Ricordati: soltanto fra poche ore, forse fra pochi istanti abbandonerai un fardello che ormai è divenuto pesante di debolezze e di dolori, dopo essere stato pesante di passioni e di peccati, e potrai librarti leggero, eppur potente, nelle sfere del vero e del bene, ove non avvertirai più le limitazioni e i dolori dell’involucro della tua carne.
Giovane di una giovinezza imperitura e forte di una forza divina tu starai con Cristo, oltre il confine. Allora vedrai quanto è stato entrare nelle promesse di Dio e quanto è stato dolce quel trapasso tanto paventato dagli uomini.
La morte, l’inferno, la malattia non susciteranno più emozioni disordinate nel tuo cuore perché saprai di averle lasciate fuori dalle mura preziose della città e ti accorgerai anche che nessun rimpianto cercherà di condurre la tua mente ai luoghi che ti sembrava duro abbandonare, perché ti sentirai completamente felice, completamente appagato in Dio.

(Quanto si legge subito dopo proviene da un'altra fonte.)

Lemma unescape_app mode s t a : unescape mode s = Ok a -> unescape mode (s +:+ t) = (r ← unescape mode t; mret (a +:+ r)).
Proof.
  remember (String.length s) as n eqn:Hn. revert s a Hn. induction n as [n IH] using (well_founded_induction lt_wf).
  intros [|c s] a ->; cbn [unescape String.append].
  - intros [= <-]. by destruct (unescape mode t).
  - destruct (bool_decide (c = "%"%char)).
    + destruct s as [|x [|y s]]; [done..|]. cbn [String.append]. destruct (unhex x), (unhex y); try done.
      destruct (unescape mode s) as [r|] eqn:E; intros [= <-].
      rewrite (IH (String.length s) ltac:(cbn; lia) s r eq_refl E). by destruct (unescape mode t).
    + destruct (unescape mode s) as [r|] eqn:E; intros [= <-].
      rewrite (IH (String.length s) ltac:(cbn; lia) s r eq_refl E). by destruct (unescape mode t).
Qed.

Lemma unescape_path_mode s : unescape encodePath s = unescape encodePathSegment s.
Proof.
  remember (String.length s) as n eqn:Hn. revert s Hn. induction n as [n IH] using (well_founded_induction lt_wf).
  intros [|c s] ->; [done|]. cbn [unescape]. rewrite <- (IH (String.length s)) by (cbn; lia || done).
  destruct (bool_decide _); [|done]. destruct s as [|x [|y s]]; [done..|]. by rewrite (IH (String.length s)) by (cbn; lia || done).
Qed.

Lemma unescape_path_text raws : unescape encodePath (path_text (PathEscape <$> raws)) = Ok (path_text raws).
Proof.
  unfold path_text. rewrite (unescape_app _ "/" _ "/") by done.
  assert (unescape encodePath (join "/" (PathEscape <$> raws)) = Ok (join "/" raws)) as ->; [|done].
  induction raws as [|s [|t raws] IH]; [done|by rewrite unescape_path_mode; apply unescape_escape|].
  change (join "/" (PathEscape <$> (s :: t :: raws))) with (PathEscape s +:+ "/" +:+ join "/" (PathEscape <$> (t :: raws))).
  rewrite (unescape_app _ _ _ s) by (rewrite unescape_path_mode; apply unescape_escape).
  by rewrite (unescape_app _ "/" _ "/"), IH.
Qed.

Lemma index_byte_app b s t : free_of b s = true -> index_byte (s +:+ String b t) b = Some (String.length s).
Proof.
  induction s as [|c s IH]; cbn [free_of String.append index_byte String.length]; [by rewrite bool_decide_eq_true_2|].
  intros H. apply andb_true_iff in H as [Hc Hs]. destruct (bool_decide (c = b)); [done|]. by rewrite IH.
Qed.

Lemma drop_str_past b s t : drop_str (S (String.length s)) (s +:+ String b t) = t.
Proof. induction s as [|c s IH]; [done|exact IH]. Qed.

Lemma cut_app b s t : free_of b s = true -> cut b (s +:+ String b t) = (s, Some t).
Proof.
  intros H. unfold cut. by rewrite index_byte_app, take_str_append, drop_str_past.
Qed.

Potrai udire « cose ineffabili » e lì, in mezzo alle miriadi degli angeli osannanti, anche tu potrai aggiungere la tua voce per cantare l’inno della gloria. I frutti di quel paese saranno i tuoi, la tua mano potrà coglierli e i fiori di quella terra potranno intrecciare le tue ghirlande, e tu gusterai sapori deliziosi e respirerai profumi soavi. No, non è una bella fiaba tanto fantastica quanto irreale ed irrealizzabile, è la più solida delle realtà perché è fondata sull’immutabile parola di Dio.
Perché dunque dovresti temere di varcare quella soglia che si chiama la morte? Ricordati che è vero per te e per me quello che era vero per l’apostolo Paolo, cioè che il « morire è guadagno ». Anche noi abbiamo vivere con il « desiderio » di partire da questo corpo per andare con Cristo. « Con Cristo »! Pensa seriamente, profondamente a questa realtà: « andare con Cristo »!

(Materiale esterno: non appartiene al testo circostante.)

Lemma server_home decode resolve resolved n deleting :
  stays_home RServer decode (reconciles n (server_controller (U := online RServer decode) recorder resolve resolved) deleting).
Proof.
  assert (forall q w res w' sent, exec (RServer q) w = Some (res, w', sent) -> Forall claim sent) as Hcalls by (intros q ? ? ? ?; by apply Hapi).
  assert (forall fips id, stays_home RServer decode (observe_loop (U := online RServer decode) fips id)) as H1
    by (intros fips; induction fips; intros; cbn [observe_loop]; walk_home Hcalls).
  assert (forall fips d, stays_home RServer decode (unbind_loop (U := online RServer decode) fips d)) as H2
    by (intros fips; induction fips; intros; cbn [unbind_loop]; walk_home Hcalls).
  assert (forall fips b id on, stays_home RServer decode (bind_loop (U := online RServer decode) fips b id on)) as H3
    by (intros fips; induction fips; intros; cbn [bind_loop]; walk_home Hcalls).
  assert (forall fips, stays_home RServer decode (unbind_all (U := online RServer decode) fips)) as H4
    by (intros fips; induction fips; intros; cbn [unbind_all]; walk_home Hcalls).
  apply stays_home_reconciles; cbn [c_observe c_create c_update c_delete server_controller]; walk_home Hcalls.
Qed.
Definition firewall_passes decode : Controller (online RFirewall decode) (managed FirewallParameters FirewallObservation) :=
  {| c_observe := Firewall.Observe; c_create := Firewall.Create recorder; c_update := Firewall.Update recorder; c_delete := Firewall.Delete |}.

Puoi bramare un incontro più desiderabile? Cristo, il tuo Salvatore; Colui che è morto per te, che è risorto per te, che è asceso per te; Colui che ha dato diritto a te e a me di chiamarci figlioli di Dio, ti accoglierà. Potrai gettarti fra le sue braccia, vederlo da vicino, udire la sua parola dolcissima; potrai sederti, come Maria ai suoi piedi, e rimanere come discepolo riverente, in adorazione ed ascolto.
O morte, quanto sei desiderabile! Ancella dei servitori di Dio, apri anche davanti a me i drappeggi che nascondono la gloria; introducimi nelle stanze eterne del mio Signore! Non dovrebbe essere questo il nostro anelito? In questo anelito non c’è la disperazione del suicida o il ragionamento cupo del fatalista; non c’è lo sprezzo dell’audace o la rassegnazione del vinto; no, c’è la consapevolezza gioiosa della fede, c’è il palpito dell’amore, c’è il calore della speranza.

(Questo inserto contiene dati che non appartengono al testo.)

(** What does not touch the key leaves the phase. *)
Record same_for_key (s s' : system F) : Prop := {
  same_entry : entries (sy_cache s') !! k = entries (sy_cache s) !! k;
  same_fetches : fetches_of s' = fetches_of s;
  same_callers i : key i = k -> sy_callers s' !! i = sy_callers s !! i }.

Lemma same_callers_of s s' Q : same_for_key s s' -> callers_of s Q -> callers_of s' Q.
Proof. intros [_ _ Hc] H i st Hi Hk. unfold at_stage in Hi. rewrite Hc in Hi by done. by apply H. Qed.

Lemma steady_same D fs e s s' : same_for_key s s' -> steady D fs e s -> steady D fs e s'.
Proof.
  intros Hs [H1 H2 H3 H4]. split; [by rewrite (same_entry _ _ Hs)|done|by rewrite (same_fetches _ _ Hs)|by eapply same_callers_of].
Qed.

Lemma phase_same s s' : same_for_key s s' -> phase s -> phase s'.
Proof.
  intros Hs [H1 H2 H3|j st H1 H2 H3 H4 H5 H6|e j H].
  - apply nobody_fetched; [by rewrite (same_entry _ _ Hs)|by rewrite (same_fetches _ _ Hs)|by eapply same_callers_of].
  - eapply (one_fetches _ j st); [by rewrite (same_entry _ _ Hs)|by rewrite (same_fetches _ _ Hs)|done| |done|by eapply same_callers_of].
    unfold at_stage. by rewrite (same_callers _ _ Hs).
  - by eapply answer_kept, steady_same.
Qed.

Lemma wake_same s i r j : orderly (sy_group s) (sy_callers s) -> key j = k -> key i <> k -> (wake i r <$> sy_callers s) !! j = sy_callers s !! j.
Proof.
  intros Ho Hj Hi. rewrite list_lookup_fmap. destruct (sy_callers s !! j) as [st|] eqn:E; [|done]. cbn. f_equal.
  destruct st; try done. cbn. case_bool_decide as Hl; [|done]. subst leader. destruct (behind_leader _ _ Ho _ _ E) as [_ Hf].
  exfalso. apply Hi. rewrite <- Hj. by apply sfKey_apart.
Qed.

Lemma step_same_key s l s' : step s l s' -> orderly (sy_group s) (sy_callers s) -> match l with Some i => key i <> k | None => True end -> same_for_key s s'.
Proof.
  intros Hs Ho Hl.
  destruct Hs; split; unfold fetches_of; cbn [sy_cache sy_fetches sy_callers set_clock set_cache move set_group note_fetch publish]; try done.
  all: try (intros a Ha; rewrite list_lookup_insert_ne by congruence; done).
  - cbn. rewrite lookup_delete_ne; [done|]. intros ->. by apply Hquiet.
  - cbn [List.filter]. destruct (bool_decide (key i = k)) eqn:Eb; [|done]. by apply bool_decide_eq_true in Eb.
  - unfold keep. repeat case_match; cbn; rewrite ?lookup_insert_ne; done.
  - intros j Hj. rewrite list_lookup_insert_ne by congruence. by apply wake_same.
Qed.

Lemma moved_callers s i st (Q : nat -> stage -> Prop) : callers_of s Q -> Q i st -> callers_of (move i st s) Q.
Proof. intros H Hst a sa [(-> & -> & _)|(_ & Ha)]%list_lookup_insert_Some Hk; [done|by apply H]. Qed.

Lemma callers_weaken s (Q Q' : nat -> stage -> Prop) : callers_of s Q -> (forall i st, at_stage s i st -> key i = k -> Q i st -> Q' i st) -> callers_of s Q'.
Proof. intros H HQ i st Hi Hk. auto. Qed.

(** Two callers of the key do not lead both. *)
Lemma one_leads s i st j sj : orderly (sy_group s) (sy_callers s) -> at_stage s i st -> is_leading st = true -> key i = k ->
  at_stage s j sj -> key j = k -> i <> j -> is_leading sj = false.
Proof.
  intros Ho Hi Hl Hk Hj Hkj Hn. destruct (is_leading sj) eqn:E; [|done]. exfalso. apply Hn.
  apply (one_leader _ _ Ho); [by exists st|by exists sj|]. unfold flight. by rewrite Hk, Hkj.
Qed.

È l’anelito di colui che ha trovato vita in Dio, ha vissuto con Dio, e vuol vivere assieme a Dio. Egli brama che le catene si rompano, i lacci si spezzino e libero, finalmente libero, possa elevarsi nelle sfere serene della luce, della gloria, della vita per tutta l’eternità.

Ripetiamo per questi: « Beati i morti che muoiono nel Signore »!